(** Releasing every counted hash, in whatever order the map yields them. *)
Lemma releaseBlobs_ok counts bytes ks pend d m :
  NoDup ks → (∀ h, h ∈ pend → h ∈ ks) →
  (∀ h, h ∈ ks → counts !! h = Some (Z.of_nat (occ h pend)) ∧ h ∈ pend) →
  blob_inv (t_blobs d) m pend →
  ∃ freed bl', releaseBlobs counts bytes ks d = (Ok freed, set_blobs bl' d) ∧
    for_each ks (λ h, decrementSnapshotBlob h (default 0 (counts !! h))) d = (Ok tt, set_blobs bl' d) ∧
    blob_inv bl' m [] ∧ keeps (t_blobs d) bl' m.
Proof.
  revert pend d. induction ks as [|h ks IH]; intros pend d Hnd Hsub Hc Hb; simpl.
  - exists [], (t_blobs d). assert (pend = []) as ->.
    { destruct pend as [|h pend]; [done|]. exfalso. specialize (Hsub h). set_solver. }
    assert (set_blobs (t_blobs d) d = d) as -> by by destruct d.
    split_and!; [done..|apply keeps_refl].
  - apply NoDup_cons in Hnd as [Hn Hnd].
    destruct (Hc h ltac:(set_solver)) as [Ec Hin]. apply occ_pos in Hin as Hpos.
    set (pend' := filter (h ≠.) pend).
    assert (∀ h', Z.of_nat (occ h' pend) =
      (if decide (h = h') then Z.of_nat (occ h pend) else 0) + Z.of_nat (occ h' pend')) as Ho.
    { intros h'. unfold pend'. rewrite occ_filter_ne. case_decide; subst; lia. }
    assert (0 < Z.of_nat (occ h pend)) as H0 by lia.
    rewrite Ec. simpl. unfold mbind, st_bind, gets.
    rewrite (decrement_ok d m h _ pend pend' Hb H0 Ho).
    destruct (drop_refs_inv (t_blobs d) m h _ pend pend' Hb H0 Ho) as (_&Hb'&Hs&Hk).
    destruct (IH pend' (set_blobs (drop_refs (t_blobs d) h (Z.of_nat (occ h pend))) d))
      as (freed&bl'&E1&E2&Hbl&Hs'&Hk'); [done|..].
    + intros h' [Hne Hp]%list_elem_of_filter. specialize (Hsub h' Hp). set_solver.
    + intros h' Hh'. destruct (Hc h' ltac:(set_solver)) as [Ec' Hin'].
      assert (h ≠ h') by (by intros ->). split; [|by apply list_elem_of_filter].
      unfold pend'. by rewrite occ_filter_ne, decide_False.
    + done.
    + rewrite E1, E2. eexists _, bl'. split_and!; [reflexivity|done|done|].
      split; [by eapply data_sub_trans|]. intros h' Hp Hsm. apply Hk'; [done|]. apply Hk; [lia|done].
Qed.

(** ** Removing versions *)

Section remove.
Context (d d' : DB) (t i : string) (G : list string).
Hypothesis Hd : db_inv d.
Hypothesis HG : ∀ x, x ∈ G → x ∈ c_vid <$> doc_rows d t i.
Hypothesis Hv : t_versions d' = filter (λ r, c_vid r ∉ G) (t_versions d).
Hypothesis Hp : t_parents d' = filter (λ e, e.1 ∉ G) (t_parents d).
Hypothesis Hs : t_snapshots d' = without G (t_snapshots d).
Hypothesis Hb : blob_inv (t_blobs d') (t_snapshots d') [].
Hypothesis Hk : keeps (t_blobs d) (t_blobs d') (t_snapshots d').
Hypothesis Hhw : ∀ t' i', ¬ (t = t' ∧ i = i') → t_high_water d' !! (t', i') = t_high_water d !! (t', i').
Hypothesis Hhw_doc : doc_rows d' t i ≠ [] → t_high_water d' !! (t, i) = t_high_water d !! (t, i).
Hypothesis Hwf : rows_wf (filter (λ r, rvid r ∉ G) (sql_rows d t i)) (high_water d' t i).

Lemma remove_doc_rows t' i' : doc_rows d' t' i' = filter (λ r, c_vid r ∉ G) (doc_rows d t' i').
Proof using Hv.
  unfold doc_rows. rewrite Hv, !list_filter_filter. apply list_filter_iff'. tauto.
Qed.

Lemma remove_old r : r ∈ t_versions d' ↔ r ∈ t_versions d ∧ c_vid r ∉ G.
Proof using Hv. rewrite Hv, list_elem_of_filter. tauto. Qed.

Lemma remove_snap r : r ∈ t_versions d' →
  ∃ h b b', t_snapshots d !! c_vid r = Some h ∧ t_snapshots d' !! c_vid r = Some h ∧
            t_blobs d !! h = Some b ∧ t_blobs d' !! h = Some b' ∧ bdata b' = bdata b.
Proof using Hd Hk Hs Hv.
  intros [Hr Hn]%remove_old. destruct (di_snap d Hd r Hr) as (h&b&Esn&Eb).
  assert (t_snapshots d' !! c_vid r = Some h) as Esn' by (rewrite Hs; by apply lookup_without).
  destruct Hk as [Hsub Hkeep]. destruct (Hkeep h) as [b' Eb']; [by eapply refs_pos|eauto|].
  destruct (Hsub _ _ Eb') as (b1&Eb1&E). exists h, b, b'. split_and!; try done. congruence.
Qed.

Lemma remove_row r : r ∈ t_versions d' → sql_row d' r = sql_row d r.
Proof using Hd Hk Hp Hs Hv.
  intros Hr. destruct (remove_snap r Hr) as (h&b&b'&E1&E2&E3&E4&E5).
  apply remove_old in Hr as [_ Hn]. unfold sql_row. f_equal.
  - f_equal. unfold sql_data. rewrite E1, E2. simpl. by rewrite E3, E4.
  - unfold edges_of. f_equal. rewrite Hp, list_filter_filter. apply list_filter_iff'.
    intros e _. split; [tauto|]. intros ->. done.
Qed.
==
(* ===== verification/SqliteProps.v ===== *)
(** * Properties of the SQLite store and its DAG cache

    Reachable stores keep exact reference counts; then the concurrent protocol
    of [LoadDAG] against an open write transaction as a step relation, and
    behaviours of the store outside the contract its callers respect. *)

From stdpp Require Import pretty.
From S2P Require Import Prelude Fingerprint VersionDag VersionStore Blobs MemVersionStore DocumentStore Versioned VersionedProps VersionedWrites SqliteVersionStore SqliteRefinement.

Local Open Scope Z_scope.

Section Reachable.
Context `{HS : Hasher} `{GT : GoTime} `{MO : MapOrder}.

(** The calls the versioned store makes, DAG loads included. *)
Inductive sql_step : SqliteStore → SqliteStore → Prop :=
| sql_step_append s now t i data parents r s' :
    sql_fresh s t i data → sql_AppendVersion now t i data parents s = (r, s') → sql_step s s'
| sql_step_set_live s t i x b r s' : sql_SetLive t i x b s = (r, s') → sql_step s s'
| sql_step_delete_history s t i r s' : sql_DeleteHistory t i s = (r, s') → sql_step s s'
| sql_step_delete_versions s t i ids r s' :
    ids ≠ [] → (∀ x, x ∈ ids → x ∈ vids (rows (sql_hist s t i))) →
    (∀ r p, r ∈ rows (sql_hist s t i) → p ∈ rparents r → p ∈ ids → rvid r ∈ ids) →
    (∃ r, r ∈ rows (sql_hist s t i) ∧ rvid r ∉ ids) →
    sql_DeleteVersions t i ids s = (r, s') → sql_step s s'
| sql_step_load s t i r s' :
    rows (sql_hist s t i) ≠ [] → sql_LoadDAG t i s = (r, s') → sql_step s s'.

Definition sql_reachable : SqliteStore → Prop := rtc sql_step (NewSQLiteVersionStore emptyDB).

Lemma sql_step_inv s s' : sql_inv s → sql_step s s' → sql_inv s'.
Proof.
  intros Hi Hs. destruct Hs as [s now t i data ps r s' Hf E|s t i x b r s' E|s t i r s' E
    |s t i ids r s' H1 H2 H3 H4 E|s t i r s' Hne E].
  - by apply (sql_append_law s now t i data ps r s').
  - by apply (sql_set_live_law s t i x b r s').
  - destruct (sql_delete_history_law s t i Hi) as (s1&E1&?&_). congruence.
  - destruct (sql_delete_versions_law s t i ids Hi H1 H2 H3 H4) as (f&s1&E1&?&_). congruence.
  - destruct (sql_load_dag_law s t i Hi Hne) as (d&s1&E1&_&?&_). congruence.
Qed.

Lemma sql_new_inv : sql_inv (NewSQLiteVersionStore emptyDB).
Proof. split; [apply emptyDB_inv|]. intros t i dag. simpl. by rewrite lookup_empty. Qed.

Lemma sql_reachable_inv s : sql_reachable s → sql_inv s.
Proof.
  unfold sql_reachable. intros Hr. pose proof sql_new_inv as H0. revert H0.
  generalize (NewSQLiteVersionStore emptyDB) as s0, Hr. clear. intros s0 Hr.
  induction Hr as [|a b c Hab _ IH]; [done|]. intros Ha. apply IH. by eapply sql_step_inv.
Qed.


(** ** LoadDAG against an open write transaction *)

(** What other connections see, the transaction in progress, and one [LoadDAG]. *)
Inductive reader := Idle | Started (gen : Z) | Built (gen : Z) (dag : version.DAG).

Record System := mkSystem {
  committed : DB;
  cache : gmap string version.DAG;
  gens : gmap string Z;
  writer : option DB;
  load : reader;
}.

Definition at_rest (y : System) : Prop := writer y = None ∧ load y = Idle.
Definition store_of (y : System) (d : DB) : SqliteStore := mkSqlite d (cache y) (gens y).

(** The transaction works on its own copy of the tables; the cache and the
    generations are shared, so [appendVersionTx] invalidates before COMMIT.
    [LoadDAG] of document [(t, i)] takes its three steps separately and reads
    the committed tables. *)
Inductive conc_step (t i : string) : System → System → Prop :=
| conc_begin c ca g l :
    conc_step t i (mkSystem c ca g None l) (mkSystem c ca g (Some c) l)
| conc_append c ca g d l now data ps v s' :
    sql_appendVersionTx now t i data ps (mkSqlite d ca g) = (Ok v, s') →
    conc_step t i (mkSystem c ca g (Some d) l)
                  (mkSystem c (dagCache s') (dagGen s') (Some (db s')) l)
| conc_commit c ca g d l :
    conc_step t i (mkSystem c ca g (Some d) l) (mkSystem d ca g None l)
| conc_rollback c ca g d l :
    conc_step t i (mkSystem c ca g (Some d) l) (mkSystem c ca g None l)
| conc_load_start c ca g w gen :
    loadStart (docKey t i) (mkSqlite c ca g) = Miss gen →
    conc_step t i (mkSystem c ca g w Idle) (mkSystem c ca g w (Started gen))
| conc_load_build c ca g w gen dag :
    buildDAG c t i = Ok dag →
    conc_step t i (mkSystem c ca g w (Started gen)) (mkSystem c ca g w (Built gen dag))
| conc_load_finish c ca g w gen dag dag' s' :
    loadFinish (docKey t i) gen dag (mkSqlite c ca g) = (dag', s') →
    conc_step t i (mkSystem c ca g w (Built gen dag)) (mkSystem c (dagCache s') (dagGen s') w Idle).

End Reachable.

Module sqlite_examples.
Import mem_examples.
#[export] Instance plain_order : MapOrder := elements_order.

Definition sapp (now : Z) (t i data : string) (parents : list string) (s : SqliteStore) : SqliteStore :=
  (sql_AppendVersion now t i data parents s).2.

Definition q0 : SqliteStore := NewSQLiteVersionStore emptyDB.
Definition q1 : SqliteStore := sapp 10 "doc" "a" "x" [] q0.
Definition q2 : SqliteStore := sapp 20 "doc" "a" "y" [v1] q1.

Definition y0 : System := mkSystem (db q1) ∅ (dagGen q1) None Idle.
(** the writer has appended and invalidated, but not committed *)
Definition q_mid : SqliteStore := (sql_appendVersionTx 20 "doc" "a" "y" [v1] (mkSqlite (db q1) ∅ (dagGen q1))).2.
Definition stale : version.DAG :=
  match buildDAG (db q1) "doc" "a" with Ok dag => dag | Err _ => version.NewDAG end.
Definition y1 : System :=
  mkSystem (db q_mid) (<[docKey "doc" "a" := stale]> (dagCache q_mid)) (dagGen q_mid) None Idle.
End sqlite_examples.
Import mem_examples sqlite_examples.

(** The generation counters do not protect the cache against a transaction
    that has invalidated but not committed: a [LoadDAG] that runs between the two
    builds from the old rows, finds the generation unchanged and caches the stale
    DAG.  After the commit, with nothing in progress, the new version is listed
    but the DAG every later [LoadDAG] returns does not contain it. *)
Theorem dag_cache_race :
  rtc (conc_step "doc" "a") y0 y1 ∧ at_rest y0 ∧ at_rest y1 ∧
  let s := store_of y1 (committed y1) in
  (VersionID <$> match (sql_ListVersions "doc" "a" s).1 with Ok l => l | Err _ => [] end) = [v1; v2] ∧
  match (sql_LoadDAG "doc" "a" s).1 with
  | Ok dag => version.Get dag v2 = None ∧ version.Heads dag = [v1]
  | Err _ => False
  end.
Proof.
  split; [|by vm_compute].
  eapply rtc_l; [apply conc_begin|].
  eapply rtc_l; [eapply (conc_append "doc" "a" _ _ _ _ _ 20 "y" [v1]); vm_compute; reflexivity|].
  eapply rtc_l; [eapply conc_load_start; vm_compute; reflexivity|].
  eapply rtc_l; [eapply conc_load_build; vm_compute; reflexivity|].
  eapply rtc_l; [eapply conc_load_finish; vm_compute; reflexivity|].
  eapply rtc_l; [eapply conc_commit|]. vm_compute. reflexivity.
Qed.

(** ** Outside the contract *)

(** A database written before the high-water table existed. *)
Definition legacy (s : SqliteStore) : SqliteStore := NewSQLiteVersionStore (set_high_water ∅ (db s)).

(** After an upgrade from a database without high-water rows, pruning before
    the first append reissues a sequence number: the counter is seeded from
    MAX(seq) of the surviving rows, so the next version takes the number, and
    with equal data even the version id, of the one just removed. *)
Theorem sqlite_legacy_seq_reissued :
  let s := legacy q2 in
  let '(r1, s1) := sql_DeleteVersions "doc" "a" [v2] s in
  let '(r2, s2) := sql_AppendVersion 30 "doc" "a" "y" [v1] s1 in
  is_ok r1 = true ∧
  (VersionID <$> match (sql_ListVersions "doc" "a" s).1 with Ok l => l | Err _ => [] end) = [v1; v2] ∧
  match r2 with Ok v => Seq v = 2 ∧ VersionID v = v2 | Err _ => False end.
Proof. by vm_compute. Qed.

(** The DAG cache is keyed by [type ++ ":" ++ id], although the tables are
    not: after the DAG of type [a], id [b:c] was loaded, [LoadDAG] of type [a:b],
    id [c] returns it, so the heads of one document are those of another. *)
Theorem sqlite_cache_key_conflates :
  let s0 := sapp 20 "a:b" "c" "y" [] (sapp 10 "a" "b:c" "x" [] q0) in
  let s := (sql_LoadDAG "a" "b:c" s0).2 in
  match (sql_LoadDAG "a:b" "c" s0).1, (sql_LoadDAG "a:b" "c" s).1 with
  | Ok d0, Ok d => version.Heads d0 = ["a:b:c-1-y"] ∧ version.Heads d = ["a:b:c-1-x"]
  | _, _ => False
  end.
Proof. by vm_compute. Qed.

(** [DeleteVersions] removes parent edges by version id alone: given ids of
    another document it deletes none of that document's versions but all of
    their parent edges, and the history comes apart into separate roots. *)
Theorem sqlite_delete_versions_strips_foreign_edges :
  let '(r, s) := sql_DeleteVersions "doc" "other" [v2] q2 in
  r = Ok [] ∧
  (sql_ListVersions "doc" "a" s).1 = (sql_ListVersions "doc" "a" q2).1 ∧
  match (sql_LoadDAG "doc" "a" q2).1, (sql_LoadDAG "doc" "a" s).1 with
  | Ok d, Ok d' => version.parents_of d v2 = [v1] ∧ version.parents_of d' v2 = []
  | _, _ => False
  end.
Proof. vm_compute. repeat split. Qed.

*PROBLEM TO WORK ON*: Using the records above, set down exactly the lines from the one with "rewrite Ec. simpl." through the one with "Lemma remove_doc_rows t'", inclusive, and nothing more.

*OUTPUT*:
    rewrite Ec. simpl. unfold mbind, st_bind, gets.
    rewrite (decrement_ok d m h _ pend pend' Hb H0 Ho).
    destruct (drop_refs_inv (t_blobs d) m h _ pend pend' Hb H0 Ho) as (_&Hb'&Hs&Hk).
    destruct (IH pend' (set_blobs (drop_refs (t_blobs d) h (Z.of_nat (occ h pend))) d))
      as (freed&bl'&E1&E2&Hbl&Hs'&Hk'); [done|..].
    + intros h' [Hne Hp]%list_elem_of_filter. specialize (Hsub h' Hp). set_solver.
    + intros h' Hh'. destruct (Hc h' ltac:(set_solver)) as [Ec' Hin'].
      assert (h ≠ h') by (by intros ->). split; [|by apply list_elem_of_filter].
      unfold pend'. by rewrite occ_filter_ne, decide_False.
    + done.
    + rewrite E1, E2. eexists _, bl'. split_and!; [reflexivity|done|done|].
      split; [by eapply data_sub_trans|]. intros h' Hp Hsm. apply Hk'; [done|]. apply Hk; [lia|done].
Qed.

(** ** Removing versions *)

Section remove.
Context (d d' : DB) (t i : string) (G : list string).
Hypothesis Hd : db_inv d.
Hypothesis HG : ∀ x, x ∈ G → x ∈ c_vid <$> doc_rows d t i.
Hypothesis Hv : t_versions d' = filter (λ r, c_vid r ∉ G) (t_versions d).
Hypothesis Hp : t_parents d' = filter (λ e, e.1 ∉ G) (t_parents d).
Hypothesis Hs : t_snapshots d' = without G (t_snapshots d).
Hypothesis Hb : blob_inv (t_blobs d') (t_snapshots d') [].
Hypothesis Hk : keeps (t_blobs d) (t_blobs d') (t_snapshots d').
Hypothesis Hhw : ∀ t' i', ¬ (t = t' ∧ i = i') → t_high_water d' !! (t', i') = t_high_water d !! (t', i').
Hypothesis Hhw_doc : doc_rows d' t i ≠ [] → t_high_water d' !! (t, i) = t_high_water d !! (t, i).
Hypothesis Hwf : rows_wf (filter (λ r, rvid r ∉ G) (sql_rows d t i)) (high_water d' t i).

Lemma remove_doc_rows t' i' : doc_rows d' t' i' = filter (λ r, c_vid r ∉ G) (doc_rows d t' i').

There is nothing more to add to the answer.